Выбрать главу

"Max, I-" Ari stopped, pausing outside the door to the flock's ward.

I waited.

"I wish-," he said, his voice breaking.

I didn't know what he'd been about to say, but I didn't need to know. I patted his hand, perpetually morphed out into a heavy, hairy, Eraser-clawed mitt.

"We all wish, Ari."

46

The next day they let us loose.

"Is it time for us to die?" Nudge asked. She sidled closer to me, and I put my arm around her.

"I don't know, sweetie," I told her. "But if it is, I'm taking a bunch of 'em with me."

"Me too," said Gazzy bravely. I gathered the Gasman to my other side.

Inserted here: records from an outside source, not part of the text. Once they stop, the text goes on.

(* ===== verification/Decoder.v ===== *)
(** * Instruction decoding (include/core/decoder.hpp, src/core/decoder.cpp)

    The tables of patterns with their textual form, the pattern parser, the
    operand decoders for the 32-bit and the 16-bit formats, and what decoding
    guarantees to the execution functions. *)

From Stdlib Require Import String Ascii.
From stdpp Require Import list.
From S2P Require Import Prelude Bits.
Open Scope string_scope.
Open Scope Z_scope.

(* @src include/core/decoder.hpp 23-98 Iname *)
Inductive Iname : Set :=
  | rv_add | rv_addi | rv_addiw | rv_addw | rv_and | rv_andi | rv_auipc | rv_beq | rv_bge
  | rv_bgeu | rv_blt | rv_bltu | rv_bne | rv_fence | rv_fence_i | rv_jal | rv_jalr | rv_lb
  | rv_lbu | rv_ld | rv_lh | rv_lhu | rv_lui | rv_lw | rv_lwu | rv_or | rv_ori | rv_sb
  | rv_sd | rv_sh | rv_sw | rv_sll | rv_slli | rv_slliw | rv_sllw | rv_slt | rv_slti
  | rv_sltiu | rv_sltu | rv_sra | rv_srai | rv_sraiw | rv_sraw | rv_srl | rv_srli
  | rv_srliw | rv_srlw | rv_sub | rv_subw | rv_xor | rv_xori | rv_csrrc | rv_csrrci
  | rv_csrrs | rv_csrrsi | rv_csrrw | rv_csrrwi | rv_ebreak | rv_ecall | rv_mret | rv_sret
  | rv_wfi | rv_sfence_vma | rv_mul | rv_mulh | rv_mulhsu | rv_mulhu | rv_mulw | rv_div
  | rv_divu | rv_divuw | rv_divw | rv_rem | rv_remu | rv_remuw | rv_remw | rv_lr_d
  | rv_lr_w | rv_sc_d | rv_sc_w | rv_amoadd_d | rv_amoadd_w | rv_amoand_d | rv_amoand_w
  | rv_amoor_d | rv_amoor_w | rv_amoxor_d | rv_amoxor_w | rv_amomax_d | rv_amomax_w
  | rv_amomaxu_d | rv_amomaxu_w | rv_amomin_d | rv_amomin_w | rv_amominu_d | rv_amominu_w
  | rv_amoswap_d | rv_amoswap_w | rv_flw | rv_fsw | rv_fadd_s | rv_fsub_s | rv_fmul_s
  | rv_fdiv_s | rv_fsqrt_s | rv_fsgnj_s | rv_fsgnjn_s | rv_fsgnjx_s | rv_fmin_s | rv_fmax_s
  | rv_fclass_s | rv_feq_s | rv_flt_s | rv_fle_s | rv_fmadd_s | rv_fmsub_s | rv_fnmsub_s
  | rv_fnmadd_s | rv_fcvt_w_s | rv_fcvt_wu_s | rv_fcvt_l_s | rv_fcvt_lu_s | rv_fcvt_s_w
  | rv_fcvt_s_wu | rv_fcvt_s_l | rv_fcvt_s_lu | rv_fmv_x_w | rv_fmv_w_x | rv_fld | rv_fsd
  | rv_fadd_d | rv_fsub_d | rv_fmul_d | rv_fdiv_d | rv_fsqrt_d | rv_fsgnj_d | rv_fsgnjn_d
  | rv_fsgnjx_d | rv_fmin_d | rv_fmax_d | rv_fclass_d | rv_feq_d | rv_flt_d | rv_fle_d
  | rv_fmadd_d | rv_fmsub_d | rv_fnmsub_d | rv_fnmadd_d | rv_fcvt_w_d | rv_fcvt_wu_d
  | rv_fcvt_l_d | rv_fcvt_lu_d | rv_fcvt_d_w | rv_fcvt_d_wu | rv_fcvt_d_l | rv_fcvt_d_lu
  | rv_fcvt_s_d | rv_fcvt_d_s | rv_fmv_x_d | rv_fmv_d_x | rv_c_nop | rv_c_addi | rv_c_addiw
  | rv_c_li | rv_c_addi16sp | rv_c_lui | rv_c_srli | rv_c_srai | rv_c_andi | rv_c_sub
  | rv_c_xor | rv_c_or | rv_c_and | rv_c_subw | rv_c_addw | rv_c_j | rv_c_beqz | rv_c_bnez
  | rv_c_addi4spn | rv_c_fld | rv_c_lw | rv_c_ld | rv_c_fsd | rv_c_sw | rv_c_sd | rv_c_slli
  | rv_c_fldsp | rv_c_lwsp | rv_c_ldsp | rv_c_jr | rv_c_mv | rv_c_ebreak | rv_c_jalr
  | rv_c_add | rv_c_fsdsp | rv_c_swsp | rv_c_sdsp | rv_c_inv | rv_inv.
Lemma spec_write_checked addr pc insn v : fits 64 v ->
  spec ok (illegal_trap pc insn) (write_checked addr pc insn v) (fun _ => True).
Proof.
  intros Hv. unfold write_checked.
  assert (forall a, spec ok (illegal_trap pc insn) (CSR_write_checked a pc insn v) (fun _ => True))
    as Hw by (intros; by apply spec_CSR_write_checked).
  assert (spec ok (illegal_trap pc insn) (FP_write_checked addr pc insn v) (fun _ => True)) as Hfp.
  { eapply spec_bind; [apply Hw|]. intros _ _. apply spec_upd_hart_csr; [done|].
    apply set_fs_dirty_legal. }
  assert (spec ok (illegal_trap pc insn) (MINSTRET_write_checked pc insn v) (fun _ => True)) as Hm.
  { eapply spec_bind; [apply Hw|]. intros _ _. by apply spec_upd_hart_csr. }
  destruct (csr_class_at addr); first [by apply spec_throw|exact Hfp|exact Hm|apply Hw].
Qed.
End Laws.

(** ** Access rights *)

(** The address of a CSR encodes its lowest privilege level (bits 9:8) and whether
    it is read-only (bits 11:10 = 3). *)
Definition csr_addr_priv (addr : Z) : Z := Z.land (Z.shiftr addr 8) 3.
Definition csr_addr_ro (addr : Z) : bool := Z.land (Z.shiftr addr 10) 3 =? 3.

(** The classes whose checked write raises. *)
Definition class_ro (c : csr_class) : bool :=
  match c with
  | CMVENDORID | CMARCHID | CMIMPID | CMHARTID | CMCONFIGPTR
  | CCYCLE | CTIME | CINSTRET | CHPMCOUNTERN => true
  | _ => false
  end.

Lemma csr_objects_rights :
  Forall (fun o => min_priv o.1.2 = csr_addr_priv o.1.1 /\ class_ro o.1.2 = csr_addr_ro o.1.1)
    csr_objects.
Proof. apply (bool_decide_unpack _). by vm_compute. Qed.

Lemma class_rights addr : csr_class_at addr <> CUnimplemented ->
  min_priv (csr_class_at addr) = csr_addr_priv addr /\
  class_ro (csr_class_at addr) = csr_addr_ro addr.
Proof.
  unfold csr_class_at. destruct (find _ _) as [o|] eqn:E; [|done]. intros _.
  apply find_some in E as [Hin Ha]. apply Z.eqb_eq in Ha. subst addr.
  pose proof csr_objects_rights as HF. rewrite List.Forall_forall in HF. by apply HF.
Qed.

Lemma check_permissions_priv h addr :
  0 <= priv h -> check_permissions h addr = Some true -> min_priv (csr_class_at addr) <= priv h.
Proof.
  intros Hp. unfold check_permissions, SATP_check_permissions, STIMECMP_check_permissions,
    FP_check_permissions, CSR_check_permissions.
  destruct (csr_class_at addr) eqn:E; try (intros [= Hl%Z.leb_le]; exact Hl);
    try (intros _; exact Hp); try (case_match; [done|]; intros [= Hl%Z.leb_le]; exact Hl).
  intros Ht. simpl. destruct (Z.eqb_spec (priv h) PrivM) as [->|]; [done|].
  destruct (Z.eqb_spec (priv h) PrivU) as [|Hu]; [done|]. unfold PrivU, PrivS in *. lia.
Qed.

Section Rights.
Context {D : Type} `{PlatformLaws D}.

Lemma check_access_inv addr pc insn (m m' : mach D) r :
  check_access addr pc insn m = (r, m') ->
  m' = m /\ (r = Ok tt /\ check_permissions (hart m) addr = Some true \/
             r = Throw (ETrap (mkTrap pc IllegalInstruction insn))).
Proof.
  unfold check_access, bind, gets. destruct (check_permissions_total (hart m) addr) as [[] ->];
    intros [= <- <-]; auto.
Qed.

Lemma read_checked_inv addr pc insn (m m' : mach D) r :
  read_checked addr pc insn m = (r, m') ->
  (exists v, r = Ok v) /\ check_permissions (hart m) addr = Some true /\
    csr_class_at addr <> CUnimplemented \/
  m' = m /\ r = Throw (ETrap (mkTrap pc IllegalInstruction insn)).
Proof.
  unfold read_checked, CSR_read_checked, Unimplemented_read_checked.
  destruct (decide (csr_class_at addr = CUnimplemented)) as [->|Hc].
  { intros [= <- <-]. auto. }
  assert (bind (check_access addr pc insn) (fun _ => read_unchecked addr) m = (r, m') ->
    (exists v, r = Ok v) /\ check_permissions (hart m) addr = Some true \/
    m' = m /\ r = Throw (ETrap (mkTrap pc IllegalInstruction insn))) as Hi.
  { unfold bind. destruct (check_access addr pc insn m) as [r1 m1] eqn:E1.
    apply check_access_inv in E1 as [-> [[-> Hp]| ->]]; [|intros [= <- <-]; auto].
    unfold read_unchecked, TIME_read_unchecked, gets, state.
    destruct (csr_class_at addr); try (intros [= <- <-]; eauto).
    destruct (clint_get_mtime m). intros [= <- <-]. eauto. }
  intros E. assert (csr_class_at addr <> CUnimplemented) by done.
  destruct (csr_class_at addr); try done; destruct (Hi E) as [[? ?]|?]; auto.
Qed.

(** Writes that raise have not changed anything; writes that return were allowed. *)
Lemma CSR_write_checked_inv addr pc insn v (m m' : mach D) r :
  CSR_write_checked addr pc insn v m = (r, m') ->
  r = Ok tt /\ check_permissions (hart m) addr = Some true \/
  m' = m /\ r = Throw (ETrap (mkTrap pc IllegalInstruction insn)).
Proof.
  unfold CSR_write_checked, bind at 1. destruct (check_access addr pc insn m) as [r1 m1] eqn:E1.
  apply check_access_inv in E1 as [-> [[-> Hp]| ->]]; [|intros [= <- <-]; auto].
  intros E. left. split; [|done].
  unfold write_unchecked, SATP_write_unchecked, STIMECMP_write_unchecked, bind, state, modify in E.
  destruct (csr_class_at addr); try (by injection E as <- <-).
  destruct (SATP_write v (hart m)) as [h []]; by injection E as <- <-.
Qed.

Lemma write_checked_inv addr pc insn v (m m' : mach D) r :
  write_checked addr pc insn v m = (r, m') ->
  r = Ok tt /\ check_permissions (hart m) addr = Some true /\
    csr_class_at addr <> CUnimplemented /\ class_ro (csr_class_at addr) = false \/
  m' = m /\ r = Throw (ETrap (mkTrap pc IllegalInstruction insn)).
Proof.
  assert (forall a (f : mach D -> mach D),
    bind (CSR_write_checked a pc insn v) (fun _ => modify f) m = (r, m') ->
    r = Ok tt /\ check_permissions (hart m) a = Some true \/
    m' = m /\ r = Throw (ETrap (mkTrap pc IllegalInstruction insn))) as Hb.
  { intros a f. unfold bind. destruct (CSR_write_checked a pc insn v m) as [r1 m1] eqn:E1.
    apply CSR_write_checked_inv in E1 as [[-> Hp]|[-> ->]]; intros [= <- <-]; auto. }
  unfold write_checked, Unimplemented_write_checked, Const_write_checked,
    MINSTRET_write_checked, FP_write_checked, raise_exception, throw.
  destruct (csr_class_at addr) eqn:Ec;
    try (intros [= <- <-]; by right);
    try (intros [[-> Hp]|?]%CSR_write_checked_inv; [left|right]; done).
  - intros [[-> Hp]|?]%Hb; [left|by right]. split_and!; try done.
    destruct (check_permissions_total (hart m) addr) as [b Eb].
    unfold check_permissions in *. rewrite Ec in *. done.
  - intros [[-> Hp]|?]%Hb; [left|by right]. done.
  - intros [[-> Hp]|?]%Hb; [left|by right]. done.
  - intros [[-> Hp]|?]%Hb; [left|by right]. done.
Qed.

Fang leaned against a wall, his eyes on me. We hadn't had any time to talk privately since we'd gotten here, but I caught his gaze and tried to send him a look that had everything I was thinking in it. He was a big boy. He could handle the swear words.

The room's door swung open, with its peculiar air rush. A tall, sandy-haired man strode in as if he were the king of the world. He was followed by Anne Walker and another whitecoat I hadn't seen before.

"Dese are dey?" he asked, sounding like Ahnold in The Terminator.

Already he had me angry. "We be them," I said snarkily, and his pale, watery blue eyes focused on me like lasers.

"Dis vould be de vun called Max?" he asked his assistant, as if I couldn't hear.

"I not only would be Max, I am Max," I said, interrupting the assistant's answer. "In fact, I've always been Max and always will be."

His eyes narrowed. Mine narrowed back at him.

"Yes, I can see vhy dey've been slated for extermination," he said casually, as his assistant made notes on a clipboard.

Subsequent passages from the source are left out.